Isentia
- Fate: Acquired by Access Intelligence plc
- Headquarters: Sydney, Australia
- Key people: Neville Jeffress, Founder Ed Harrison, MD and CEO
- Website: isentia.com

= Isentia =

Media intelligence and data technology company

Isentia is a media intelligence and data technology company owned by Access Intelligence and headquartered in Sydney, Australia. It has a corporate history dating from 1982. It has offices in Melbourne, Canberra, Brisbane, Adelaide, Perth (Australia), Wellington, Auckland (New Zealand), Kuala Lumpur (Malaysia), Singapore, Manila, Bangkok, Jakarta and Ho Chi Minh City.

==Overview==
Formerly known as Sentia Media and before that Media Monitors, the company rebranded to Sentia Media in 2012 and then moved all its companies under one name, Isentia in March 2013. The company became public on 5 June 2014, listing on the Australian Securities Exchange. Before listing, it was owned by Australian private equity group Quadrant Private Equity since July 2010. Acquisitions since 2010 include: Singapore-based social media and online intelligence evaluation company Brandtology; Australian social media specialists BuzzNumbers; South East Asia's largest media intelligence company, MediaBanc; and Beijing company, ChinaClipping. Isentia also purchased China-based China Newswire, which was formerly owned by global rival Cision before Cision divested the business to Matoka Capital.

== History ==
Neville Jeffress, the owner of a firm that managed the sale and publication of classified advertising, began acquiring clipping services in 1982, including NSW Country Press, Lynch Pidler Pty and the Australian Press Cutting Agency. This service operated as Neville Jeffress/Pidler Pty Ltd. from 1982 to 1993 when it purchased and amalgamated Media Monitors Australia, and began operating as Media Monitors. By the time Neville Jeffress/Pidler Pty Ltd changed its name to Media Monitors Australia Pty Ltd in 1993, the company had established itself as one of Australia's largest media monitoring companies. Media Monitors stepped out of Australasia by opening an office in Singapore in 2006. In 2011 Media Monitors Group was purchased by Australian private equity company Quadrant. On 9 February 2012, the company unified its brands under one corporate name, Sentia Media, and in 2013 the company moved under one name across the Asia-Pacific region, Isentia. In February 2018, long-time CEO John Croll stepped down and was succeeded by former Yahoo7 Australia head Ed Harrison in July 2018. In 2019, Isentia made further executive appointments with James Merritt (CEO of Asia) and Russ Horell as the new Chief Commercial Officer.

===Acquisitions===
In August 2013 Isentia bought social media agency Two Social, extending the reach of the company in the social media sphere.
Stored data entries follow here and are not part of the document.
(** * legoMosaic: the mosaic renderer of [lego_app.py] and its colour matchers

    A shallow embedding of [src/lego_app.py]: the LEGO palette, the two
    nearest-colour matchers ([closest_lego_color], [closest_lego_color_lab]),
    the renderer [lego_pixelate] and the derivation of the grid height in
    the user-interface script.

    Python integers are [Z]; Python floats are the binary64 numbers of
    [PrimFloat]; exceptions are an error monad.  The two libraries the
    program calls, Pillow and colormath, are collaborators: the parts of
    them that are pure bookkeeping (image size, pixel access, argument
    checks) are written out, the numeric kernels (bilinear filter, sRGB to
    Lab conversion, CIE2000 difference) and the memory that an image needs
    are interfaces. *)

From Stdlib Require Import ZArith List String Bool Lia Floats.
From Stdlib Require Import Strings.Byte.
Import ListNotations.
Local Open Scope Z_scope.

(** ** Exceptions *)

(** The built-in exceptions that the modelled code can raise. *)
Inductive exn : Type :=
| ValueError
| IndexError
| ZeroDivisionError
| OverflowError
| MemoryError.

Inductive result (A : Type) : Type :=
| Ok (a : A)
| Raise (e : exn).
Arguments Ok {A} a.
Arguments Raise {A} e.

Definition bind {A B} (m : result A) (k : A -> result B) : result B :=
  match m with
  | Ok a => k a
  | Raise e => Raise e
  end.

Notation "x <- m ;; k" := (bind m (fun x => k))
  (at level 61, m at next level, right associativity).

(** ** Python loops *)

(** [range_from i n] is [i, i+1, ..., i+n-1]. *)
Fixpoint range_from (i : Z) (n : nat) : list Z :=
  match n with
  | O => []
  | S k => i :: range_from (i + 1) k
  end.

(** Python's [range(n)]: empty when [n <= 0]. *)
Definition range (n : Z) : list Z := range_from 0 (Z.to_nat n).

(** [for i in l: s = body(i, s)], stopping at the first exception. *)
Fixpoint for_each {St : Type} (l : list Z) (body : Z -> St -> result St) (s : St)
  : result St :=
  match l with
  | [] => Ok s
  | i :: t => s' <- body i s ;; for_each t body s'
  end.

(** ** The palette (lines 12-57) *)

(** An RGB colour as the program handles it: a tuple of three Python ints. *)
Definition RGB : Type := (Z * Z * Z)%type.

(** A palette entry, the dict [{"name": ..., "rgb": ...}]. *)
Record lego_color : Type := mk_color { name : string; rgb : RGB }.
(** * Recipe Finder: a shallow embedding of [recipe_finder] and its properties

    The Python modules [utils.py] and [api_client.py], and of [main.py] the
    table of recipes, the two searches, the favourites, the instructions and
    the sharing of a recipe are embedded as Rocq functions.  Values that
    travel through the program (API results, recipe records, the favourites
    list) are Python objects built from [None], booleans, integers, floats,
    strings, lists and string-keyed dictionaries; they are modelled by the
    type [json].  Functions that can raise return a [result]. *)

From Stdlib Require Import Floats.
From Stdlib Require Uint63.
From Stdlib Require Import ZArith NArith QArith Qabs List String Ascii Lia.
From Stdlib Require Import Decimal DecimalFacts DecimalZ DecimalPos.
From stdpp Require Import gmap list sorting.

Set Warnings "-register-all".

Local Open Scope Z_scope.

(** ** Python strings

    A Python [str] is a sequence of Unicode code points. *)

Abbreviation text := (list N).

Definition txt (s : string) : text := map N_of_ascii (list_ascii_of_string s).

(** [sep.join(parts)] *)
Fixpoint join (sep : text) (parts : list text) : text :=
  match parts with
  | [] => []
  | [p] => p
  | p :: ps => p ++ sep ++ join sep ps
  end.

(** ** Exceptions and results *)

Inductive exn :=
  | KeyError
  | TypeError
  | AttributeError
  | ValueError
  | JSONDecodeError
  | UnicodeDecodeError
  | RecursionError
  | ConnectionError
  | Timeout
  | HTTPError
  | InvalidJSONError
  | OtherRequestException
  | OtherError.

(** ** Files

    A file opened as text is read through the encoding of the locale: its
    content is the text that [read()] returns, or, when the bytes of the file
    are not valid in that encoding, no text at all, and [read()] raises a
    [UnicodeDecodeError].  What the program writes, it reads back. *)
Inductive file_content :=
  | Text (s : text)
  | Undecodable.

Inductive result (A : Type) :=
  | Ok (a : A)
  | Raise (e : exn).
Arguments Ok {A} a.
Arguments Raise {A} e.

#[global] Instance result_ret : MRet result := fun A a => Ok a.
#[global] Instance result_bind : MBind result := fun A B f m =>
  match m with
  | Ok a => f a
  | Raise e => Raise e
  end.
(** * The LLMR extraction pipeline of [generate_llmr.py]

    A shallow embedding of the HTML metadata extractor
    ([UniversalHTMLParser]), the content-type classifier
    ([ContentTypeDetector]), the keyword extractor ([KeywordExtractor]),
    the hash embedding ([EmbeddingGenerator], [HashEmbeddings]) and the
    record compressor and site aggregator ([LLMRGenerator]), followed by
    the properties stated for them.

    Conventions.
    - A Python [str] is a [string]; the development covers ASCII text
      (one [ascii] per character).  [None] is the [None] of an [option].
    - A Python [int] is a [Z]; a length or a counter that only grows is
      read back with [Z.of_nat].
    - A Python [float] that is a decimal fraction is the rational it
      prints as ([Q]).
    - A raised exception is the [Raise] of the [result] monad.
    - Library calls are not part of the program: [json.loads] and
      [hashlib.md5] are parameters of the development, the iteration
      order of a [set] is a parameter constrained to enumerate the
      distinct members, and the tokenizer of [html.parser] is replaced by
      the stream of handler calls it makes.  Reference implementations
      of the decoder and of the hash ([JsonRef], [Md5Ref]) instantiate
      the parameters on concrete documents. *)

From Stdlib Require Import ZArith QArith Qround Lia Ascii String List Permutation.
From stdpp Require Import gmap strings list sorting.

Set Warnings "-register-all,-clear-no-such-hyp".

Local Open Scope string_scope.
Local Open Scope nat_scope.

(** ** Exceptions *)

Inductive exn : Set :=
| NameError
| TypeError
| AttributeError
| IndexError
| KeyError
| JSONDecodeError
| RecursionError.

Inductive result (A : Type) : Type :=
| Ok (a : A)
| Raise (e : exn).
Arguments Ok {A} a.
Arguments Raise {A} e.

#[global] Instance result_ret : MRet result := fun A a => Ok a.
#[global] Instance result_bind : MBind result := fun A B f m =>
  match m with
  | Ok a => f a
  | Raise e => Raise e
  end.

(** ** Python string and sequence primitives *)

Module PyStr.

(** [str.isspace] on ASCII: TAB..CR, FS..US and the space. *)
Definition is_space (c : ascii) : bool :=
  let n := nat_of_ascii c in
  ((9 <=? n) && (n <=? 13)) || ((28 <=? n) && (n <=? 32)).

Definition is_lower (c : ascii) : bool :=
  let n := nat_of_ascii c in (97 <=? n) && (n <=? 122).

Definition is_upper (c : ascii) : bool :=
  let n := nat_of_ascii c in (65 <=? n) && (n <=? 90).

Definition is_digit (c : ascii) : bool :=
  let n := nat_of_ascii c in (48 <=? n) && (n <=? 57).

(** The class [\w] of [re] on ASCII. *)
Definition is_word (c : ascii) : bool :=
  is_lower c || is_upper c || is_digit c || Ascii.eqb c "_"%char.

Definition lower_char (c : ascii) : ascii :=
  if is_upper c then ascii_of_nat (nat_of_ascii c + 32) else c.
In June 2016, Isentia acquired Social Net Creator Ltd, expanding its market into South Korea. The company has also completed a bolt-on acquisition in Thailand and is close to finalising two further acquisitions in Vietnam and Hong Kong.

In December 2016, Isentia acquired Shanghai-based China Newswire, a SaaS platform providing news monitoring and content marketing distribution services to clients in China. With the acquisition, China Newswire's CEO Danny Levinson became Isentia's new Regional Director for Asia, as the operations chief and evangelist for the company's artificial intelligence data services in its 10 Asian offices across China, Korea, Taiwan, Hong Kong, Thailand, Indonesia, Philippines, Singapore, Vietnam, and Malaysia.

===Australian Securities Exchange listing===
In May 2014, Isentia lodged a prospectus in preparation for a listing on the Australian Securities Exchange. Isentia listed on the ASX in June of the same year. The company was delisted in 2021 after being acquired by Access Intelligence plc.